### TASK INSTRUCTIONS
In the records below, begin at the line that has "The operations under" and stop after the line that has "Record Surface := mkSurface"; quote those lines verbatim and nothing more.

### EXERCISE DATA
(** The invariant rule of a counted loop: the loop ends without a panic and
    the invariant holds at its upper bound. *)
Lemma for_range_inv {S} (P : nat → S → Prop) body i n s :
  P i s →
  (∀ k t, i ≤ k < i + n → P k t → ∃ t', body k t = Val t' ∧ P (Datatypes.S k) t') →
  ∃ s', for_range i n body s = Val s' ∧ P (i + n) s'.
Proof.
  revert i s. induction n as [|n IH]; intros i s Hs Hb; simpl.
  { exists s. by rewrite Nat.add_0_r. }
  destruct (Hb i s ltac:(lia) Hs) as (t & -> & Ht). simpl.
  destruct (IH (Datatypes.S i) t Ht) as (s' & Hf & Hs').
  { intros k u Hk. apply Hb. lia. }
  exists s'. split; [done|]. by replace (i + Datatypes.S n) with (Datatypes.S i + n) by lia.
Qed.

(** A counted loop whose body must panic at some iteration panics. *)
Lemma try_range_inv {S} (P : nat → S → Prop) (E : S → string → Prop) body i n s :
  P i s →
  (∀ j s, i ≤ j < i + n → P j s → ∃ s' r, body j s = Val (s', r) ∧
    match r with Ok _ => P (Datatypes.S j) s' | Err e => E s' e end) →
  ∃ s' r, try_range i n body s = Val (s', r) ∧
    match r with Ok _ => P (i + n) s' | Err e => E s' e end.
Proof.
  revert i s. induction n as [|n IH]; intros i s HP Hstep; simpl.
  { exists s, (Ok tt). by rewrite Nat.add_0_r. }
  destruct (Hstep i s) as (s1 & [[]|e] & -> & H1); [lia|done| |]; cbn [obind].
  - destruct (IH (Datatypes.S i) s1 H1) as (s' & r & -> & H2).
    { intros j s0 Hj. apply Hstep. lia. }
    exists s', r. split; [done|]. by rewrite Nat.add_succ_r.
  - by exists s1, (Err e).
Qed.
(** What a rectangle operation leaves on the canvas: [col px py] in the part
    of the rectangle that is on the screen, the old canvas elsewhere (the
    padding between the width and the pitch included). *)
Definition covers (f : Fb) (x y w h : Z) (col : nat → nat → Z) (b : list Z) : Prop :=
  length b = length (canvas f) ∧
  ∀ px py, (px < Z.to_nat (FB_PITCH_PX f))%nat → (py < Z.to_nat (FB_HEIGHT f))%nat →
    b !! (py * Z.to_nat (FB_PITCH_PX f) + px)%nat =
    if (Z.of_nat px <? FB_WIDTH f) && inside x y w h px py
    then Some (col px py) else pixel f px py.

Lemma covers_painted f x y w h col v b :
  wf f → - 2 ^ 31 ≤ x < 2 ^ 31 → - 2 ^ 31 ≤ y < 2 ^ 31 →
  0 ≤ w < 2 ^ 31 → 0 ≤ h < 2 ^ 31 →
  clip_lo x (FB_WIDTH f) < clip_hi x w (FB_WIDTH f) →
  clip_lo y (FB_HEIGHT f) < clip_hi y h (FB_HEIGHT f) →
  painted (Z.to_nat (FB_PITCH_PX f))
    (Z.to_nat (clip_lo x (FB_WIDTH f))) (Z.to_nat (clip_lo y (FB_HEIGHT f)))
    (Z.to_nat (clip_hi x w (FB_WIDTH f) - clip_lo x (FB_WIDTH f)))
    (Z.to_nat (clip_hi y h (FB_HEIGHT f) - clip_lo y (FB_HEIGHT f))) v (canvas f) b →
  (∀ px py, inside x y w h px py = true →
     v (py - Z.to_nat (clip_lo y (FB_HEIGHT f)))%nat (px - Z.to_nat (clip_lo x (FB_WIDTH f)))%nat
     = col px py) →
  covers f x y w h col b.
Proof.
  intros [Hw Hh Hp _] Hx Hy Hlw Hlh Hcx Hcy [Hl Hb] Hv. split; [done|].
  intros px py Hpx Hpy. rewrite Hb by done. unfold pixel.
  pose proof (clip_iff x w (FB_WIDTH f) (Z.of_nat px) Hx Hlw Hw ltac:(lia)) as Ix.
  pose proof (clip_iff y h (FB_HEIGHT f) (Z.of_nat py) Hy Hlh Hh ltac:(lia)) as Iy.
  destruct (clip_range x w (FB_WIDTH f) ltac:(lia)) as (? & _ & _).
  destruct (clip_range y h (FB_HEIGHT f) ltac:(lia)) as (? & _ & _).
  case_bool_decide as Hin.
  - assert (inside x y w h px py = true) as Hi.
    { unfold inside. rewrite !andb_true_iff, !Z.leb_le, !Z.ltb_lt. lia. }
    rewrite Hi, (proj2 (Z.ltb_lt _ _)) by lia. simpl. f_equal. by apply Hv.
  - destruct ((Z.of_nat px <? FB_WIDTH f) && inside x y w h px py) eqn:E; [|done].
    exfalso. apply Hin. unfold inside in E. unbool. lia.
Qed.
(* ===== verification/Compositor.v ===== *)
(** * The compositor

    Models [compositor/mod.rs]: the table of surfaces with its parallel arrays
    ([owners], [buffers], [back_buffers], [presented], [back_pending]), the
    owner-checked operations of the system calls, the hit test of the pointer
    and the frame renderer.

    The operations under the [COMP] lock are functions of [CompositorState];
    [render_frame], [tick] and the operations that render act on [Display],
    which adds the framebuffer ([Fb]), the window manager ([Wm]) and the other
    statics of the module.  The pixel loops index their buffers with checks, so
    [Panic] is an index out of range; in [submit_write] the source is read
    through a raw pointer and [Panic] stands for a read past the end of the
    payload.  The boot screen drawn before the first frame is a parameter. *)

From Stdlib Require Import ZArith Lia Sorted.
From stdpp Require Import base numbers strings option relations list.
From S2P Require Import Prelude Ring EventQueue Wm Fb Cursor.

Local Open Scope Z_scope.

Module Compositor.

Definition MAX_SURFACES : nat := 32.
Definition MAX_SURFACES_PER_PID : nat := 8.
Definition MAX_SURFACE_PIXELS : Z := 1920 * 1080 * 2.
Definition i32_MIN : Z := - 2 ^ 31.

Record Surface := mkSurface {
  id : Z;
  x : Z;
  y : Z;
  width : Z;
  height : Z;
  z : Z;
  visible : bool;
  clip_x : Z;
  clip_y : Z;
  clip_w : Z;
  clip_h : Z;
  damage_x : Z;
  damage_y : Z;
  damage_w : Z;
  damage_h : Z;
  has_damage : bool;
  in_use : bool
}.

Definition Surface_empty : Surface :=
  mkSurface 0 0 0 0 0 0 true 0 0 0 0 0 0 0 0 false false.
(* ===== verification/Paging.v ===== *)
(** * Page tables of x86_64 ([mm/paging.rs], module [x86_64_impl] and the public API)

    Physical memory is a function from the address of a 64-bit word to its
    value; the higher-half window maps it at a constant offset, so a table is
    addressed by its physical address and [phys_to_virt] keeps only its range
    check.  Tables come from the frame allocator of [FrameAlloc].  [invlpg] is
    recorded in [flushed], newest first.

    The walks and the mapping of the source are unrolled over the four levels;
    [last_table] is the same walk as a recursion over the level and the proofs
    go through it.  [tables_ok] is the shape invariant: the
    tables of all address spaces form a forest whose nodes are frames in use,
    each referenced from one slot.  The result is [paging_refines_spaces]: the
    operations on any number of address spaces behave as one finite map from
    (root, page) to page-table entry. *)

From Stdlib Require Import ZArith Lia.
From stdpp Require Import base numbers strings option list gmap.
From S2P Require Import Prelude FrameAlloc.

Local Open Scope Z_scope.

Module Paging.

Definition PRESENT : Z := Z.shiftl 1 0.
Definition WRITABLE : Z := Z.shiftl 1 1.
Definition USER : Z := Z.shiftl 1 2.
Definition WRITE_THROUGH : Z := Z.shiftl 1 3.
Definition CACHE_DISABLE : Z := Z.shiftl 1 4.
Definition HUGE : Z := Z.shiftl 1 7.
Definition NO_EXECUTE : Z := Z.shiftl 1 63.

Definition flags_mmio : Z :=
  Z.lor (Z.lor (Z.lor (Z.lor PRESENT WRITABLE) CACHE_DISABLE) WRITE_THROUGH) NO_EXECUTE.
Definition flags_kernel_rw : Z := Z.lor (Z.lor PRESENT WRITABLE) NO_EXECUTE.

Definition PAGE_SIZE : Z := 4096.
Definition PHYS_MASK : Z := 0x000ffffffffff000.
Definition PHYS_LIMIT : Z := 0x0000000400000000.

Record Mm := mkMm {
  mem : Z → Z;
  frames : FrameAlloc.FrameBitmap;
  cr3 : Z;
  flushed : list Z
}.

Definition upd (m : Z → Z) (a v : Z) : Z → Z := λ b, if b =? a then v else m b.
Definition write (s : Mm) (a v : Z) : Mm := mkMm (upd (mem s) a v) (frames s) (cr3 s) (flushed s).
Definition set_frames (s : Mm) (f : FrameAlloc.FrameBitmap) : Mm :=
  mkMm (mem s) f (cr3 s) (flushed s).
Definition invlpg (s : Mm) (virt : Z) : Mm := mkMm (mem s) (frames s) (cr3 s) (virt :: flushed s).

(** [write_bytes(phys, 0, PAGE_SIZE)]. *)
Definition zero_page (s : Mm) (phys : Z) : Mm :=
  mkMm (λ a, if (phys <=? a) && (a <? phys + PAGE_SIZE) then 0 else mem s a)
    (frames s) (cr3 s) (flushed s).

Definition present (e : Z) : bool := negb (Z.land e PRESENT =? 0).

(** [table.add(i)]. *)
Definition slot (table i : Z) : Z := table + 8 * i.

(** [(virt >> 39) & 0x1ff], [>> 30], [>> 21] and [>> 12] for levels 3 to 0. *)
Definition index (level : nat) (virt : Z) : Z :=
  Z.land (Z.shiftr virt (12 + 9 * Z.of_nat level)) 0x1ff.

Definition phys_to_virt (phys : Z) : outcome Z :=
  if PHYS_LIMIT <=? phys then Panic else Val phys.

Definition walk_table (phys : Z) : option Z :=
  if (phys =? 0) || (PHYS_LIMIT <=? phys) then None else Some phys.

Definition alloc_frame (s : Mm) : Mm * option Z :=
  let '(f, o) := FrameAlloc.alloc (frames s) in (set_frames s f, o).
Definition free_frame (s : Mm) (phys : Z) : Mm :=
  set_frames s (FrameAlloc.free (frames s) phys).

### TASK OUTPUT
    The operations under the [COMP] lock are functions of [CompositorState];
    [render_frame], [tick] and the operations that render act on [Display],
    which adds the framebuffer ([Fb]), the window manager ([Wm]) and the other
    statics of the module.  The pixel loops index their buffers with checks, so
    [Panic] is an index out of range; in [submit_write] the source is read
    through a raw pointer and [Panic] stands for a read past the end of the
    payload.  The boot screen drawn before the first frame is a parameter. *)

From Stdlib Require Import ZArith Lia Sorted.
From stdpp Require Import base numbers strings option relations list.
From S2P Require Import Prelude Ring EventQueue Wm Fb Cursor.

Local Open Scope Z_scope.

Module Compositor.

Definition MAX_SURFACES : nat := 32.
Definition MAX_SURFACES_PER_PID : nat := 8.
Definition MAX_SURFACE_PIXELS : Z := 1920 * 1080 * 2.
Definition i32_MIN : Z := - 2 ^ 31.

Record Surface := mkSurface {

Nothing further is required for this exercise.